Prolonged pretrial detention, denial of care, violence and other worries for women imprisoned in Haiti
Lire cet article en Français
On March 7 and 8, 2021, a dramatic incident occurred at the Jacmel civil prison. Local organizations report that 25 inmates, including two minors, were beaten by five prison guards at this mixed prison.
Marie Ange Noël, coordinator of Fanm deside, a feminist organization based in Jacmel, explains that it all started when the inmates were about to take their baths. One of them complained that she had been in prolonged pretrial detention for 8 years.
“The inspector who was on duty threatened her and then hit her. Another inmate who was trying to defend her fellow inmate was also beaten. The next day, the same inspector pretended to have lost his phone. He and fellow officers forced the detainees to the ground to search them. When they could not find the phone, they hit the inmates” explains the Fanm deside coordinator.
Officials tell a very different story. “According to testimonies I received, the inmates planned an escape for March 8, because activities are always held on that date in the prison. The agents tried to foil the plan” reports Jacmel’s government commissioner, Lionel Cherima.
Fanm deside and other organizations in Jacmel took the opposite view of government commissioner Cherima’s statement in a press memo. On Thursday, March 11, 2021, they organized a sit-in to demand justice for the 25 detainees who were not medically treated while they were in need immediately after the incident.
According to Marie Ange Noël, inmates were brutally beaten. Three of them had their period on the spot. “The prison officials did not allow us to drive the inmates to the hospital on time. In addition, they were sanctioned” continues Marie Ange Noël.
Pending a thorough investigation, Noël explains that precautionary measures have been taken with regard to four prison officers. They have been suspended.

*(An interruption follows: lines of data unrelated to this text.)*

(** *** Pages of the chain *)

Lemma content_more (b' b1 b : list Z) (k n : nat) (R : list Z) :
  (n <= length R)%nat -> (n <= ovflSize (s_bt s) - k)%nat ->
  take (k + n) (drop 4 b1) = take k (drop 4 b) ++ take n R ->
  take (k + n + length (take (ovflSize (s_bt s) - (k + n)) (drop n R))) (drop 4 b') =
    take (k + n) (drop 4 b1) ++ take (ovflSize (s_bt s) - (k + n)) (drop n R) ->
  take (k + length (take (ovflSize (s_bt s) - k) R)) (drop 4 b') = take k (drop 4 b) ++ take (ovflSize (s_bt s) - k) R.
Proof.
  intros Hn1 Hn2 H1 H2. rewrite H1, <- (assoc_L (++)) in H2.
  assert (take n R ++ take (ovflSize (s_bt s) - (k + n)) (drop n R) = take (ovflSize (s_bt s) - k) R) as Hc.
  { rewrite <- (take_drop n R) at 3. rewrite take_app_ge by (rewrite length_take; lia). f_equal. f_equal.
    rewrite length_take. lia. }
  rewrite Hc in H2. rewrite <- H2. f_equal. rewrite <- Hc, length_app, (length_take R n). lia.
Qed.

(** The bytes of one turn, in the page [p]. *)
Lemma db_portion v ts mine d p b k bs (Q : unit -> Db -> Prop) E :
  sees s v d -> balanced s 0 v ts ((p, b) :: mine) -> linked s v ((p, b) :: mine) ->
  vrefs v p = 1%nat -> p ∈ vwrite v -> get4 b 0 = 0 -> Forall is_byte bs ->
  (k + length bs <= ovflSize (s_bt s))%nat ->
  (forall b1 d', sees s (putData p b1 v) d' -> balanced s 0 (putData p b1 v) ts ((p, b1) :: mine) ->
     linked s (putData p b1 v) ((p, b1) :: mine) -> get4 b1 0 = 0 ->
     take (k + length bs) (drop 4 b1) = take k (drop 4 b) ++ bs -> Z.of_nat (length b1) = pageSize (s_bt s) ->
     Forall is_byte b1 -> Q () d') ->
  wp (on p (memwrite (4 + Z.of_nat k) bs)) Q E d.
Proof.
  intros S0 Hb Hl Hr Hw Hg Hbs Hk HQ. pose proof (balanced_head _ _ _ _ _ _ _ Hb) as [_ Hpb].
  pose proof (se_bytes _ _ _ S0 p) as [Hlen Hby]. rewrite Hpb in Hlen, Hby. unfold ovflSize in Hk.
  eapply (db_put s Hbt v ts mine d 0 p b); [done|done|by rewrite Hr|done|done|lia|lia|]. intros d' S1 B1.
  assert (get4 (store b (4 + Z.of_nat k) bs) 0 = 0) as Hg1 by (rewrite get4_store_out by (done || lia); done).
  apply (HQ (store b (4 + Z.of_nat k) bs)); try done.
  - eapply linked_put; [exact Hb|done|congruence].
  - apply store_content. lia.
  - rewrite length_store by lia. done.
  - by apply store_bytes.
Qed.
(* ===== verification/BtFill.v ===== *)
(** * The cell that fillInCell writes

    The header is read back by the functions that parse cells, with the size
    that [fillInCell] returns; the payload is on the cell and on the chain. *)

From stdpp Require Import base numbers option gmap sets functions list.
From S2P Require Import Prelude Util Varint Bitvec Btree BtVarint BtCell BtMem BtPage BtPager BtView BtPtrmap BtFreelist BtTrunk BtTake BtAllocate BtRelease BtBalance BtPayload BtChain BtStore.
#[local] Open Scope Z_scope.

(** ** The header *)

Lemma putVarint32_encodes n : 0 <= n < 2 ^ 31 -> encodes n (putVarint32 n).
Proof.
  intros Hn. unfold putVarint32. rewrite u32_small by lia. destruct (Z.ltb_spec n 0x80).
  - exists [], n. split; [unfold u8; by rewrite Z.mod_small by lia|]. split; [done|]. left. cbn. split_and!; auto; lia.
  - unfold u64. rewrite Z.mod_small by lia. apply putVarint_encodes. lia.
Qed.

Lemma encodes_short v p : encodes v p -> v < 2 ^ 56 -> (length p <= 8)%nat.
Proof.
  intros (l & b & -> & _ & [(Hl & _)|(_ & _ & _ & Hv)]) H; [|lia]. rewrite length_app. cbn. lia.
Qed.

Lemma encodes_length v p : encodes v p -> (1 <= length p <= 9)%nat.
Proof. intros (l & b & -> & _ & [(Hl & _)|(Hl & _)]); rewrite length_app; cbn; lia. Qed.

Lemma varint_at pre h rest v :
  encodes v h -> varintLen (pre ++ h ++ rest) (Z.of_nat (length pre)) = Z.of_nat (length h) /\
    varintVal (pre ++ h ++ rest) (Z.of_nat (length pre)) = v.
Proof.
  intros He. unfold varintLen, varintVal. rewrite Nat2Z.id, drop_app_length, (encodes_decodes v) by done. done.
Qed.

Prolonged pretrial detention
This event illustrates the hardships suffered by women in Haitian prisons.
The 25 detainees in question are all in prolonged pretrial detention, that is to say, they have not yet been tried. Most detainees in Haiti are in this situation. Women are the most affected by this phenomenon.
There are nineteen prisons in the country. Only one of them is intended for women. It is the civil prison of Cabaret located in the West department. Thirteen of these prisons are mixed and men are the majority. The largest prison in the country, the civil prison of Port-au-Prince (national penitentiary), receives only men. Paradoxically, the data shows that statistically, women are the most affected by the phenomenon of prolonged pretrial detention which is rampant in these prisons.
On January 28, 2021, the National Human Rights Defense Network (RNDDH) identified 10,625 men imprisoned throughout the country. 1,743 of these detainees were sentenced while 8,822 of them were in prolonged preventive detention.
At the same time, the organization counted 496 women in detention, 10 convicted and 396 in prolonged pretrial detention.
“Apparently more men are awaiting judgment. However, interpreting the numbers, 83.5% of men are in prolonged pretrial detention compared to 97.53% of women. That’s not news to anybody. In October 2020, among incarcerated men, there were 82.37% awaiting trial against 89.15% of women in the same situation” says Marie Rosy Auguste, program manager at RNDDH.
According to this lawyer, judges give special treatment to cases depending on whether it is a man or a woman. Also, when considering discharges, the judicial authorities generally investigate the case of incarcerated men. “They think that the urgency is on the side of men since there are more of them. But, the authorities do not realize that women are [statistically] more affected by prolonged pretrial detention”.
Violence of all kinds
But alongside preventive detention, Marie Rosy Auguste underlines that even in prison, women continue to suffer classic violence in a patriarchal society.
The lawyer argues that ideally there should be separate prisons that can accommodate men or women exclusively. In the case of mixed prisons, there should be a separation between the women’s bloc and the men’s bloc.
However, in mixed prisons in Haiti, women’s cells are close to those of men. In the event of an accident, these two groups of prisoners can meet. This is what happened in 2019 in the civil prison of Gonaïves where ten inmates, including a minor, were gang raped.
Formerly, prison officers maintained intimate relationships with inmates, adds Marie Rosy Auguste. In 2003, a young seventeen-year-old girl was impregnated by a Fort National prison officer. The file had caused an uproar. The then Minister for the Status of Women, Ginette Rivière Lubin and feminist organizations denounced the incident to the press. “Feminists have campaigned for women to run women’s prisons. In Cabaret, a woman is responsible for the prison and the officers are mostly women”.
Moreover, women’s sexual and reproductive health is not considered in Haiti’s prisons. According to Marie Ange Noël de Fanm deside, religious and charitable associations provide sanitary napkins to inmates.
There is no way for these women’s health to be examined or conditions to be diagnosed. If, for example, a woman was diagnosed with cervical cancer before entering prison, there is no guarantee that she will be able to continue receiving treatment from her doctor.